La muerte viajaba en un autobús sin frenos el pasado lunes. Los ocupantes del vehículo no lo sabían, y el conductor solo lo supo unos segundos antes de llevarse por delante la vida de cuatro personas, salvando –posiblemente- la vida de los veinte estudiantes a los que nadie les había dicho que esa tarde no iban a encontrarse con la muerte, pero la iban a ver tan cerca, que ya nunca podrán olvidar su olor. Todo lo demás ya da igual. Quiénes fueran los héroes y quiénes los villanos. Dónde estaba usted y dónde estaba yo a esa hora, ese día. Cuántos accidentes ha habido a la salida de un puente que nunca terminó de convencer a los vecinos de la zona, y cuántos se podían haber evitado si el proyecto faraónico no acabase en la puerta misma de El Corte Inglés. A qué velocidad van los coches, los camiones, los autobuses… todo da igual cuando llega la muerte.
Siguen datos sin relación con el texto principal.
(** * Vocabulator: quiz selection and Leitner scheduling

    A shallow embedding of the quiz core of the vocabulary trainer:
    [database.py] (the SQLite wrapper with the Leitner scheduler, the
    statistics query, the distractor picker and the question selector),
    [quiz.py] (the [Question] record and [Quiz.generate_question]) and
    the POST branch of [quiz_question] in [app.py].

    Conventions of the embedding.
    - A Python [str] is a Rocq [string]; each character stands for the
      code point of the same number (the Latin-1 block).
    - A Python [dict] built from query rows is an association list in
      insertion order with unique keys ([dict_set] overwrites in place).
    - SQLite tables are lists of rows in storage order; a table whose
      primary key is the lookup key of every query is a [gmap].  The
      table [set_groups], read only through the index of its primary
      key, is kept in the order of that index.  A query without ORDER BY
      lists its rows in the order of the index or of the sorter that
      SQLite answers it from.
    - A float is the rational number it denotes.  The quotient that
      [get_problematic_groups] compares with its threshold is rounded to
      the nearest double, as the comparison depends on it.
    - Integers bound to SQL parameters are SQLite integers: row ids and
      counts, within 64 bits.
    - Timestamps are integers: the reading of the clock that produced
      them, in microseconds for Python's [datetime] and in seconds for
      SQLite's [CURRENT_TIMESTAMP].  Both clocks are arguments of the
      functions that read them.
    - [random] is driven by a tape of natural numbers, one per call of
      [randbelow]; [random.shuffle] and [random.choice] are the CPython
      algorithms over that tape.
    - A raised exception is the [Raise] outcome. *)

From Stdlib Require Import QArith Qpower Qabs Ascii Sorted.
From stdpp Require Import gmap strings list.

Local Open Scope Z_scope.
Local Open Scope list_scope.

(** ** Python values *)

Module Py.

(** The exceptions that the code modelled here raises itself: the
    [raise ValueError] of the selector and the [KeyError] of a failed
    dict lookup. *)
Inductive exn : Type :=
| ValueError
| KeyError.

Inductive outcome (A : Type) : Type :=
| Ret (a : A)
| Raise (e : exn).
Arguments Ret {A} a.
Arguments Raise {A} e.

(** *** dict: association list in insertion order *)

Definition dict : Type := list (string * string).

Fixpoint dict_get (d : dict) (k : string) : option string :=
  match d with
  | [] => None
  | (k', v) :: d' => if String.eqb k' k then Some v else dict_get d' k
  end.

(** [k in d] *)
Definition dict_mem (d : dict) (k : string) : bool :=
  match dict_get d k with Some _ => true | None => false end.

(** [d[k] = v]: an existing key keeps its position. *)
Fixpoint dict_set (d : dict) (k v : string) : dict :=
  match d with
  | [] => [(k, v)]
  | (k', v') :: d' =>
      if String.eqb k' k then (k', v) :: d' else (k', v') :: dict_set d' k v
  end.

(** [{k: v for (k, v) in rows}] *)
Definition dict_of_rows (rows : list (string * string)) : dict :=
  fold_left (fun d kv => dict_set d kv.1 kv.2) rows [].

(** [list(d.keys())] *)
Definition dict_keys (d : dict) : list string := map fst d.

(** [not d] *)
Definition dict_is_empty (d : dict) : bool :=
  match d with [] => true | _ => false end.

(** [w in l] for a list of strings *)
Definition list_mem (w : string) (l : list string) : bool :=
  existsb (String.eqb w) l.

(** [g in l] for a list of integers *)
Definition int_mem (g : Z) (l : list Z) : bool :=
  existsb (Z.eqb g) l.

(** *** random *)

Definition tape : Type := list nat.

(** [random._randbelow(n)]: the next number of the tape, reduced below [n]. *)
Definition randbelow (n : nat) (t : tape) : nat * tape :=
  match t with
  | [] => (0%nat, [])
  | r :: t' => ((r mod n)%nat, t')
  end.

(** [x[i], x[j] = x[j], x[i]] *)
Definition swap {A : Type} (i j : nat) (x : list A) : list A :=
  match x !! i, x !! j with
  | Some a, Some b => <[j:=a]> (<[i:=b]> x)
  | _, _ => x
  end.

(** The loop of [random.shuffle]:
    [for i in reversed(range(1, len(x))): j = randbelow(i + 1); swap]. *)
Fixpoint shuffle_loop {A : Type} (i : nat) (x : list A) (t : tape)
  : list A * tape :=
  match i with
  | O => (x, t)
  | S i' =>
      let '(j, t') := randbelow (S i) t in
      shuffle_loop i' (swap i j x) t'
  end.

Definition shuffle {A : Type} (x : list A) (t : tape) : list A * tape :=
  shuffle_loop (length x - 1) x t.

(** [random.choice([True, False])]: [seq[randbelow(len(seq))]]. *)
Definition choice_bool (t : tape) : bool * tape :=
  let '(j, t') := randbelow 2 t in
  (match j with O => true | _ => false end, t').

(** *** str *)

(** [str.isspace] on one character, for code points below 256. *)
Definition isspace (c : ascii) : bool :=
  let n := nat_of_ascii c in
  ((9 <=? n) && (n <=? 13) || (28 <=? n) && (n <=? 32)
   || (n =? 133) || (n =? 160))%nat.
La muerte había citado a Maya, sevillana, en la base naval de Nahal Oz, donde cumplía –qué cosas- el servicio militar obligatorio, impuesto por su doble nacionalidad hispano-israelí. La muerte llegó camuflada, como una más de los terroristas –he dicho terroristas- de Hamás que el pasado día 8 decidieron acabar con la vida de más de mil personas. Maya era una de ellas. La muerte, aun le concedió un tiempo para poder despedirse de sus padres: «mamá, estoy bien, estamos a salvo de momento», escribió desde el móvil. De momento cambió todo. Maya tenía 19 años, los mismos que Lola, los mismos que tiene Nikita que salió hace un año de Ucrania y no sabe si volverá algún día a su país destrozado por la guerra, los mismos que ha cumplido esta semana el más pequeño de mis hijos, que sigue creyendo en la inmortalidad, como cualquier adolescente. Así es la vida, decimos, como si verbalizando el deseo pudiésemos cambiar la realidad; y luego, miramos para otra parte, intentando convencernos de que la cosa no va con nosotros.
Y seguimos viviendo. «La vida es un boceto para nada, un borrador sin cuadro - que decía Milan Kundera en 'La insoportable levedad del ser'- Nadie tiene una manual que refleje la forma correcta de vivir. La vida se transita a medida que se va aprendiendo». Lo malo es que nunca aprendemos, nadie nos enseña las reglas para vivir, y mucho menos, para morir. Y por eso la muerte siempre nos sorprende y siempre nos encuentra en el momento menos oportuno, cuando nadie la espera.
Ahora tendría yo que decir aquello de que hay que disfrutar cada momento, largarle la cita de Gandhi «vive como si fueras a morir mañana» o alguna parecida para volver a resetear y poder seguir viviendo. Podría decirle que abrazara a sus hijos, que atrapara cada momento del día, que respirara hondo o cualquiera de esas cosas que decimos para no decir lo que no queremos decir, para ocultar lo que de verdad pensamos, que la vida es una faena. Y que estamos aquí de paso.